The response must contain every line from the records below that has "encodes".

═════ Listed records

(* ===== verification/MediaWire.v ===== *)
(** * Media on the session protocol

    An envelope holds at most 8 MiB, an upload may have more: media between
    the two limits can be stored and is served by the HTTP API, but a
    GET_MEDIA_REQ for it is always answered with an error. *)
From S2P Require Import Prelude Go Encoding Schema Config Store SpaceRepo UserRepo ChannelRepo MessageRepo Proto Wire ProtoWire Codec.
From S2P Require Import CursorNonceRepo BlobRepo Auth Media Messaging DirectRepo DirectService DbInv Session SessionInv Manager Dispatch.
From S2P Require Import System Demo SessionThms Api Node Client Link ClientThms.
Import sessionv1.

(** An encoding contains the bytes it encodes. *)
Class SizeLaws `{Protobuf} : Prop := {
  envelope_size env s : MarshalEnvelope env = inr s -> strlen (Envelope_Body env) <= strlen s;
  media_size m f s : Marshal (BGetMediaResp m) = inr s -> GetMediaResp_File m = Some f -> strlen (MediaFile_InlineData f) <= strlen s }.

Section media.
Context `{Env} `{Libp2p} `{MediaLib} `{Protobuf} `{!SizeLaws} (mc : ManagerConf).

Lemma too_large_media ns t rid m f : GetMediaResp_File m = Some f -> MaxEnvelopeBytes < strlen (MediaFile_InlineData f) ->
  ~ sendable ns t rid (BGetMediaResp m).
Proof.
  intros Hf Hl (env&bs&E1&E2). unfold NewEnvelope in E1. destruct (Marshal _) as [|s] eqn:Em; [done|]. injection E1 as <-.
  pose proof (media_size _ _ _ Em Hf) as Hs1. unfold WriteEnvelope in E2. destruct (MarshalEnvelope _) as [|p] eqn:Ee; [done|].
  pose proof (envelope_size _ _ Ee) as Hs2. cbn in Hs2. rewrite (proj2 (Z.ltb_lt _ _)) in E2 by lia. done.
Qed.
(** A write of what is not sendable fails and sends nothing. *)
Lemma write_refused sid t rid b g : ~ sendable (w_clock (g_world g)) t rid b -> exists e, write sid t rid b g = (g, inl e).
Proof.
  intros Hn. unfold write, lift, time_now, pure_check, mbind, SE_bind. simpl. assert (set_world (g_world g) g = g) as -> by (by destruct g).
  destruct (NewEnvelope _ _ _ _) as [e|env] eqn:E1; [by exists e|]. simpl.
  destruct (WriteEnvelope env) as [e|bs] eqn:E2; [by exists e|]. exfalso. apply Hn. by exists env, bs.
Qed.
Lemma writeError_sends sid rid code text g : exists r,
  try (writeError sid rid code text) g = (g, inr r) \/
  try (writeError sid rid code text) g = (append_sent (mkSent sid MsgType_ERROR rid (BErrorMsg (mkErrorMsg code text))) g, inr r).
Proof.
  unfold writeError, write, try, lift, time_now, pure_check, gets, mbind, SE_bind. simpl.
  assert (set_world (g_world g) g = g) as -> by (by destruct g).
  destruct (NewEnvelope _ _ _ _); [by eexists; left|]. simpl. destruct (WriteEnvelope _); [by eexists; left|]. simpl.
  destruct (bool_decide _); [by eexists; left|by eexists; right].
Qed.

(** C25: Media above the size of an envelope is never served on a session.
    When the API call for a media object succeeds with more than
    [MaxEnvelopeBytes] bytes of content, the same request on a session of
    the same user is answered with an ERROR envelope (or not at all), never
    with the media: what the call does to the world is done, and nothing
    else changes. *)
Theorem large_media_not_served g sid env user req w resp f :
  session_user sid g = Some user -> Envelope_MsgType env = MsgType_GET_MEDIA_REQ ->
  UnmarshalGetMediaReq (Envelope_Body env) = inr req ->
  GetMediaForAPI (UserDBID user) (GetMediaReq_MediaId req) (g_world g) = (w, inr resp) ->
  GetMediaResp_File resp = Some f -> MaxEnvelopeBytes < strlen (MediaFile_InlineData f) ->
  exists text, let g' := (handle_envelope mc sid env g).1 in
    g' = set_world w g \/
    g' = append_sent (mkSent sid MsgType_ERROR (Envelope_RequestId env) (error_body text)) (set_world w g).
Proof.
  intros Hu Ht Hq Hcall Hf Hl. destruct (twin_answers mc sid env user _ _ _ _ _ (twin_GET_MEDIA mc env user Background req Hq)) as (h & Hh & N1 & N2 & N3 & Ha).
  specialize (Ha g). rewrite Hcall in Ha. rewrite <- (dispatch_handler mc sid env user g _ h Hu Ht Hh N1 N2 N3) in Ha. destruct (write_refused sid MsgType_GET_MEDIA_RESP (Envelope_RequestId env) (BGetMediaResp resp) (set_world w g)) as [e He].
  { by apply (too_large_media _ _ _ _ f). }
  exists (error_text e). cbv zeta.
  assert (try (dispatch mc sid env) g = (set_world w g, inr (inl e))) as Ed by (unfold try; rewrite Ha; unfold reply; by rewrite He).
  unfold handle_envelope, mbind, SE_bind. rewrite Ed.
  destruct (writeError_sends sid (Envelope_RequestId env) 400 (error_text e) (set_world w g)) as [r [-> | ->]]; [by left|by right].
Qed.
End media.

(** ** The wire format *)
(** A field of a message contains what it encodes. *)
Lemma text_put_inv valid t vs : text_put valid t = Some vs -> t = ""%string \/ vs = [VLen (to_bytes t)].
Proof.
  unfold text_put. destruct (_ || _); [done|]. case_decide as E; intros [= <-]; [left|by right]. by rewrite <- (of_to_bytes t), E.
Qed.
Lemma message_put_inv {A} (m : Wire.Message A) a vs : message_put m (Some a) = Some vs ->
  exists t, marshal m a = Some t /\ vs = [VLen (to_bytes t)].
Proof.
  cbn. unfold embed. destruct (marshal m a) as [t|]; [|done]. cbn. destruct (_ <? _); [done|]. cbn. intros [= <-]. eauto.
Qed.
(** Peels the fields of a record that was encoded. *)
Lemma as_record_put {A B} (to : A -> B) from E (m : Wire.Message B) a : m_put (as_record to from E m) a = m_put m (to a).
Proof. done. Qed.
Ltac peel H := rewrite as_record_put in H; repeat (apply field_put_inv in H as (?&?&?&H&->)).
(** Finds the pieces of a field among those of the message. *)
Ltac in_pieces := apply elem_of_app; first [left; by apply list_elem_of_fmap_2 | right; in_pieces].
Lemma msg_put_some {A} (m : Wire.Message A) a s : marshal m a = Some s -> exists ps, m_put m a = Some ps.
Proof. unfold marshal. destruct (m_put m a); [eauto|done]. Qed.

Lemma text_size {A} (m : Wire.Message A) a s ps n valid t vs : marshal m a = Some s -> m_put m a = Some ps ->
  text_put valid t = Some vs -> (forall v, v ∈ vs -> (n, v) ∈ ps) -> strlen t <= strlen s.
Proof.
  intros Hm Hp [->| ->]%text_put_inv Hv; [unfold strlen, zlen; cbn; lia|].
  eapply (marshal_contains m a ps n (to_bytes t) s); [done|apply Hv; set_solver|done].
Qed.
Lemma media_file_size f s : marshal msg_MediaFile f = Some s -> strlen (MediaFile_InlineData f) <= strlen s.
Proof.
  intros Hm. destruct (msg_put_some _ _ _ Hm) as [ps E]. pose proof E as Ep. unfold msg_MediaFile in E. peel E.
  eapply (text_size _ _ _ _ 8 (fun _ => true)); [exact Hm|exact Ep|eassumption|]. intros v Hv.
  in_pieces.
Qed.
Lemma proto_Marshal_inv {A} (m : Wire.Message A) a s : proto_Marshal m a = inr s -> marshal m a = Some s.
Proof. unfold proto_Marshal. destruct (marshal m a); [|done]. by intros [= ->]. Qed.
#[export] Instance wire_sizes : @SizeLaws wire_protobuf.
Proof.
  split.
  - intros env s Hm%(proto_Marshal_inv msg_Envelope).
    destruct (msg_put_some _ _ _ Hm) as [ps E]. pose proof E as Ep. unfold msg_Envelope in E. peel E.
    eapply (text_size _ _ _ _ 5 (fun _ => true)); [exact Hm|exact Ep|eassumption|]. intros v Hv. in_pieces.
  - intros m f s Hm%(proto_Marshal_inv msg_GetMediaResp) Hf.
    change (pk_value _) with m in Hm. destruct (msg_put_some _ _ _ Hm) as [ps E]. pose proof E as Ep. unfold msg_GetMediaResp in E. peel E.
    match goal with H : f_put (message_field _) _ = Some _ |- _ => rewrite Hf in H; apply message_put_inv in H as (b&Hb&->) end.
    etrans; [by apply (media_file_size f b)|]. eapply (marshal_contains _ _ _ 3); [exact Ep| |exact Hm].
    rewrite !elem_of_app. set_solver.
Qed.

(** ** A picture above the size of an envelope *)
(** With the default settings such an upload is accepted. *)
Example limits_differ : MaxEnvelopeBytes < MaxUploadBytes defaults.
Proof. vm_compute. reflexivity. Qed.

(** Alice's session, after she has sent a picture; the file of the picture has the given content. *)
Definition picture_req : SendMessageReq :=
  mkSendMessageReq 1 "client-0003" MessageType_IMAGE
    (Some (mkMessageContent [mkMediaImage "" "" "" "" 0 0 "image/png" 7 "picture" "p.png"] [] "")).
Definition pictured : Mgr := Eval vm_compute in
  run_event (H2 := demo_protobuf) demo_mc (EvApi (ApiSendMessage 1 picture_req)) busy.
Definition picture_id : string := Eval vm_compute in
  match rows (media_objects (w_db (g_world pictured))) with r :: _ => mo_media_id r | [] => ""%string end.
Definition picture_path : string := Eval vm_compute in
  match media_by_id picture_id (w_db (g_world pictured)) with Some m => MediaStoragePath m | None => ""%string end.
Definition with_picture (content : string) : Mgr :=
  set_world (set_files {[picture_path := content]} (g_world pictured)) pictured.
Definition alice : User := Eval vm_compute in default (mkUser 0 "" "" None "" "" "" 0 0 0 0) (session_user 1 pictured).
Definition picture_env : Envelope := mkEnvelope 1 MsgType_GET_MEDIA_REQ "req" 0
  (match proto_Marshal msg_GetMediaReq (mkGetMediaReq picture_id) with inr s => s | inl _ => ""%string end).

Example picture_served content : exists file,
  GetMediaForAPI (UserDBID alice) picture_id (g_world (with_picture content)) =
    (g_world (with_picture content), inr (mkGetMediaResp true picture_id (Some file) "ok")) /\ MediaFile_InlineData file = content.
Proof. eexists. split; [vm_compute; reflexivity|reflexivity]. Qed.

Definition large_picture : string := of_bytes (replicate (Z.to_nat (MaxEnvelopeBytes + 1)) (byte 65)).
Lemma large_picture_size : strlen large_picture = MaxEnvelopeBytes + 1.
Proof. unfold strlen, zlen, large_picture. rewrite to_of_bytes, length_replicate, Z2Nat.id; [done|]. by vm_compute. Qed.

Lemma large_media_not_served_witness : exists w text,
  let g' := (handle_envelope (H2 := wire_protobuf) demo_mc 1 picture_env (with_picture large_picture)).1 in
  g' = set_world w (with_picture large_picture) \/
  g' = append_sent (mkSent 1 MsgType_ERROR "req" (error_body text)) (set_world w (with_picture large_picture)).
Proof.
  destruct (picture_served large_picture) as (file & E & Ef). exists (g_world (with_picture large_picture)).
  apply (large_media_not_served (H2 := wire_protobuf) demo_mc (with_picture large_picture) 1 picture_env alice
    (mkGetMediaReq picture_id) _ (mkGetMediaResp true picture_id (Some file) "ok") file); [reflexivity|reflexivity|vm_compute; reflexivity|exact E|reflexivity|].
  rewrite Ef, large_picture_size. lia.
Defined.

══════════

Your solution:
(** An encoding contains the bytes it encodes. *)
(** A field of a message contains what it encodes. *)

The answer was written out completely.